> _Task description_: Look for the word "ParseResult" in the entries and copy every line where it shows up.

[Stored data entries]
(** *** Concrete data of the further properties *)

(** A world in which every page is [twoTimes], fetched at [march1st],
    and every file is written. *)
Definition quietWorld : nat -> Visit.t :=
  fun _ => {| Visit.html := Some twoTimes;
              Visit.now := march1st;
              Visit.saved := true |}.

(** A world in which the files of the services cannot be written. *)
Definition failingWorld : nat -> Visit.t :=
  fun _ => {| Visit.html := Some twoTimes;
              Visit.now := march1st;
              Visit.saved := false |}.

(** A document of two cards, the first with a title in Cyrillic
    capitals, parsed for a descriptor whose keyword is in small
    letters. *)
Definition driverCards : list TestDOM.element :=
  [TestDOM.card (driverCyrillicCapitals ++ js " Courier") (js "Austin, TX");
   TestDOM.card (js "Warehouse Associate") (js "Remote")].

Definition driverCall : Completion ParseResult * Scraper :=
  @parseJobsFromHTML (domOf driverCards) 0%Z (constructor None) twoTimes
    (serviceWith [JString driverCyrillic]) march1st.

(** The call of [parseJobsFromHTML] on the document of three cards, by a
    scraper with a window of [hours]. *)
Definition threeCardsCall (hours : option jsstring)
  : Completion ParseResult * Scraper :=
  @parseJobsFromHTML (domOf threeCards) 0%Z (constructor hours) twoTimes
    service2h march1st.

(** * Properties *)

(** ** Strings *)

Lemma isDigit_not_space c : isDigit c = true -> isSpace c = false.
Proof.
  unfold isDigit, isSpace; intros H.
  destruct (_ || _) eqn:E; [| reflexivity].
  bool_prop; lia.
Qed.

Lemma isSpace_not_digit c : isSpace c = true -> isDigit c = false.
Proof.
  intros H; destruct (isDigit c) eqn:E; [| reflexivity].
  apply isDigit_not_space in E; congruence.
Qed.

Lemma foldAscii_digit c : isDigit c = true -> foldAscii c = c.
Proof.
  unfold isDigit, foldAscii; intros H.
  destruct (_ && _) eqn:E in |- *; [| reflexivity].
  bool_prop; lia.
Qed.

Lemma foldAscii_space c : isSpace c = true -> foldAscii c = c.
Proof.
  unfold isSpace, foldAscii; intros H.
  destruct ((65 <=? c)%N && _) eqn:E; [| reflexivity].
  bool_prop; lia.
Qed.

Lemma map_fixed (f : codeUnit -> codeUnit) (p : codeUnit -> bool) s :
  (forall c, p c = true -> f c = c) ->
  Forall (fun c => p c = true) s -> map f s = s.
Proof.
  intros Hp Hs; induction Hs as [| c s Hc _ IH]; [reflexivity |].
  simpl; rewrite Hp, IH; auto.
Qed.

(** ** Lower case

    On a string of ASCII and white space [toLowerCase] is the fold of
    the ASCII capitals. *)

Lemma isSpace_units c : isSpace c = true -> In c spaceUnits.
Proof.
  unfold isSpace, spaceUnits. intros H. bool_prop; subst;
    try (simpl; tauto).
  - assert (E : (9 = c \/ 10 = c \/ 11 = c \/ 12 = c \/ 13 = c)%N) by lia.
    simpl. tauto.
  - assert (E : (8192 = c \/ 8193 = c \/ 8194 = c \/ 8195 = c \/ 8196 = c
                 \/ 8197 = c \/ 8198 = c \/ 8199 = c \/ 8200 = c
                 \/ 8201 = c \/ 8202 = c)%N) by lia.
    simpl. tauto.
Qed.

Lemma ascii_units c : (c < 128)%N -> In c asciiUnits.
Proof.
  intros H. rewrite <- (N2Nat.id c). apply in_map, in_seq. lia.
Qed.

Lemma plain_lowers c : plain c = true -> lowersAsAscii c = true.
Proof.
  intros H.
  assert (A : forallb lowersAsAscii (asciiUnits ++ spaceUnits) = true)
    by (vm_compute; reflexivity).
  rewrite forallb_forall in A. apply A. apply in_or_app.
  unfold plain in H. apply orb_true_iff in H. destruct H as [H | H].
  - left. apply N.ltb_lt in H. now apply ascii_units.
  - right. now apply isSpace_units.
Qed.

Lemma codePoints_plain s :
  Forall (fun c => plain c = true) s -> Unicode.codePoints s = s.
Proof.
  intros H; induction H as [| c s Hc _ IH]; [reflexivity |].
  apply plain_lowers in Hc. unfold lowersAsAscii in Hc. bool_prop.
  cbn [Unicode.codePoints].
  match goal with E : isHighSurrogate c = false |- _ => rewrite E end.
  now rewrite IH.
Qed.

Lemma lowerFrom_plain s : forall afterCased,
  Forall (fun c => plain c = true) s ->
  Unicode.lowerFrom afterCased s = map foldAscii s.
Proof.
  induction s as [| c s IH]; intros afterCased H; [reflexivity |].
  inversion H as [| ? ? Hc Hs]; subst.
  apply plain_lowers in Hc. unfold lowersAsAscii in Hc.
  repeat (apply andb_true_iff in Hc; destruct Hc as [Hc ?]).
  repeat match goal with
         | E : negb _ = true |- _ => apply negb_true_iff in E
         | E : (_ =? _)%N = true |- _ => apply N.eqb_eq in E
         end.
  cbn [Unicode.lowerFrom map].
  match goal with E : (c =? Unicode.capitalSigma)%N = false |- _ => rewrite E end.
  match goal with E : (c =? Unicode.capitalIWithDot)%N = false |- _ => rewrite E end.
  match goal with E : Unicode.simpleLowercase c = _ |- _ => rewrite E end.
  cbn [app]. f_equal. now apply IH.
Qed.

Lemma codeUnits_plain s :
  Forall (fun c => plain c = true) s ->
  flat_map Unicode.codeUnits (map foldAscii s) = map foldAscii s.
Proof.
  intros H; induction H as [| c s Hc _ IH]; [reflexivity |].
  apply plain_lowers in Hc. unfold lowersAsAscii in Hc. bool_prop.
  cbn [map flat_map]. unfold Unicode.codeUnits at 1.
  match goal with E : (foldAscii c < 65536)%N |- _ =>
    apply N.ltb_lt in E; rewrite E end.
  cbn [app]. now rewrite IH.
Qed.

Lemma toLowerCase_plain s :
  Forall (fun c => plain c = true) s -> toLowerCase s = map foldAscii s.
Proof.
  intros H. unfold toLowerCase.
  now rewrite (codePoints_plain H), (lowerFrom_plain _ H), (codeUnits_plain H).
Qed.

Lemma digit_plain c : isDigit c = true -> plain c = true.
Proof.
  unfold isDigit, plain. intros H. bool_prop. apply orb_true_iff. left.
  apply N.ltb_lt. lia.
Qed.

Lemma space_plain c : isSpace c = true -> plain c = true.
Proof. unfold plain. intros ->. apply orb_true_r. Qed.

Lemma ascii_plain c : (c < 128)%N -> plain c = true.
Proof. unfold plain. intros H. apply N.ltb_lt in H. now rewrite H. Qed.

(** A code unit that folds to an ASCII character is one. *)
Lemma foldAscii_ascii c : (foldAscii c < 128)%N -> (c < 128)%N.
Proof.
  unfold foldAscii. destruct ((65 <=? c)%N && (c <=? 90)%N) eqn:E; [| auto].
  bool_prop. lia.
Qed.

Lemma folded_plain w :
  Forall (fun c => (c < 128)%N) (map foldAscii w) ->
  Forall (fun c => plain c = true) w.
Proof.
  intros H. apply Forall_map in H. eapply Forall_impl; [| exact H].
  intros c Hc. now apply ascii_plain, foldAscii_ascii.
Qed.

Lemma takeWhile_app p a r :
  Forall (fun c => p c = true) a -> headFails p r -> takeWhile p (a ++ r) = a.
Proof.
  intros Ha Hr; induction Ha as [| c a Hc _ IH]; simpl.
  - destruct r; simpl in *; [reflexivity | now rewrite Hr].
  - now rewrite Hc, IH.
Qed.

Lemma dropWhile_app p a r :
  Forall (fun c => p c = true) a -> headFails p r -> dropWhile p (a ++ r) = r.
Proof.
  intros Ha Hr; induction Ha as [| c a Hc _ IH]; simpl.
  - destruct r; simpl in *; [reflexivity | now rewrite Hr].
  - now rewrite Hc.
Qed.

Lemma headFails_app_spaces ws r :
  Forall (fun c => isSpace c = true) ws ->
  headFails isDigit r -> headFails isDigit (ws ++ r).
Proof.
  intros Hws Hr; destruct Hws as [| c ws Hc _]; simpl; auto using isSpace_not_digit.
Qed.

(** ** The patterns [(\d+)\s*(u1|...)] *)

(** The shape of a successful attempt: digits, white space, then text that
    begins with neither. *)
Lemma matchAt_number units ds ws r :
  ds <> [] ->
  Forall (fun c => isDigit c = true) ds ->
  Forall (fun c => isSpace c = true) ws ->
  headFails isDigit r -> headFails isSpace r ->
  Regex.matchAt units (ds ++ ws ++ r) =
  option_map (fun u => (ds, u)) (Regex.firstAlternative units r).
Proof.
  intros Hne Hds Hws Hd Hs; unfold Regex.matchAt.
  rewrite takeWhile_app, dropWhile_app, dropWhile_app;
    auto using headFails_app_spaces.
  destruct ds; [congruence |].
  now destruct (Regex.firstAlternative units r).
Qed.

Lemma matchAt_no_digit units s :
  headFails isDigit s -> Regex.matchAt units s = None.
Proof.
  intros H; unfold Regex.matchAt.
  destruct s as [| c s]; simpl in *; [reflexivity | now rewrite H].
Qed.

Lemma exec_unfold units s :
  Regex.exec units s =
  match Regex.matchAt units s with
  | Some m => Some m
  | None => match s with [] => None | _ :: s' => Regex.exec units s' end
  end.
Proof. destruct s; reflexivity. Qed.

Lemma exec_no_digit units s :
  Forall (fun c => isDigit c = false) s -> Regex.exec units s = None.
Proof.
  intros H; induction H as [| c s Hc _ IH]; simpl.
  - reflexivity.
  - rewrite matchAt_no_digit by exact Hc. exact IH.
Qed.

Lemma exec_found units ds ws r u :
  ds <> [] ->
  Forall (fun c => isDigit c = true) ds ->
  Forall (fun c => isSpace c = true) ws ->
  headFails isDigit r -> headFails isSpace r ->
  Regex.firstAlternative units r = Some u ->
  Regex.exec units (ds ++ ws ++ r) = Some (ds, u).
Proof.
  intros Hne Hds Hws Hd Hs Hu.
  assert (M := @matchAt_number units ds ws r Hne Hds Hws Hd Hs).
  rewrite Hu in M; simpl in M.
  now rewrite exec_unfold, M.
Qed.

Lemma exec_not_found units ds ws r :
  Forall (fun c => isDigit c = true) ds ->
  Forall (fun c => isSpace c = true) ws ->
  headFails isDigit r -> headFails isSpace r ->
  Regex.firstAlternative units r = None ->
  Forall (fun c => isDigit c = false) r ->
  Regex.exec units (ds ++ ws ++ r) = None.
Proof.
  intros Hds Hws Hd Hs Hu Hr.
  induction Hds as [| c ds Hc Hds IH].
  - simpl. apply exec_no_digit. apply Forall_app. split; [| exact Hr].
    eapply Forall_impl; [| exact Hws]. apply isSpace_not_digit.
  - assert (M : Regex.matchAt units ((c :: ds) ++ ws ++ r) = None).
    { rewrite matchAt_number; auto; [now rewrite Hu | discriminate]. }
    rewrite exec_unfold, M. exact IH.
Qed.

Lemma startsWith_app u r : startsWith u r = true -> exists rest, r = u ++ rest.
Proof.
  revert r; induction u as [| c u IH]; intros r H; simpl in *.
  - now exists r.
  - destruct r as [| d r]; [discriminate |].
    apply andb_true_iff in H; destruct H as [Hc Hu].
    apply N.eqb_eq in Hc; subst d.
    destruct (IH _ Hu) as [rest ->]. now exists rest.
Qed.

Lemma takeWhile_dropWhile p s : s = takeWhile p s ++ dropWhile p s.
Proof.
  induction s as [| c s IH]; simpl; [reflexivity |].
  destruct (p c); simpl; congruence.
Qed.

Lemma takeWhile_Forall p s : Forall (fun c => p c = true) (takeWhile p s).
Proof.
  induction s as [| c s IH]; simpl; [constructor |].
  destruct (p c) eqn:E; constructor; assumption.
Qed.

(** A successful attempt reads digits, white space and one alternative. *)
Lemma matchAt_sound units s ds u :
  Regex.matchAt units s = Some (ds, u) ->
  exists ws rest,
    s = ds ++ ws ++ u ++ rest
    /\ ds <> []
    /\ Forall (fun c => isDigit c = true) ds
    /\ Forall (fun c => isSpace c = true) ws
    /\ In u units.
Proof.
  unfold Regex.matchAt, Regex.firstAlternative; intros H.
  destruct (takeWhile isDigit s) as [| d ds'] eqn:Eds; [discriminate |].
  destruct (find _ units) as [u' |] eqn:Eu; [| discriminate].
  injection H as <- <-.
  apply find_some in Eu; destruct Eu as [Hin Hu].
  apply startsWith_app in Hu; destruct Hu as [rest Hrest].
  exists (takeWhile isSpace (dropWhile isDigit s)), rest.
  repeat split; auto.
  - rewrite <- Hrest, <- takeWhile_dropWhile, <- Eds. apply takeWhile_dropWhile.
  - discriminate.
  - rewrite <- Eds. apply takeWhile_Forall.
  - apply takeWhile_Forall.
Qed.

> _Response area_:
Definition driverCall : Completion ParseResult * Scraper :=
  : Completion ParseResult * Scraper :=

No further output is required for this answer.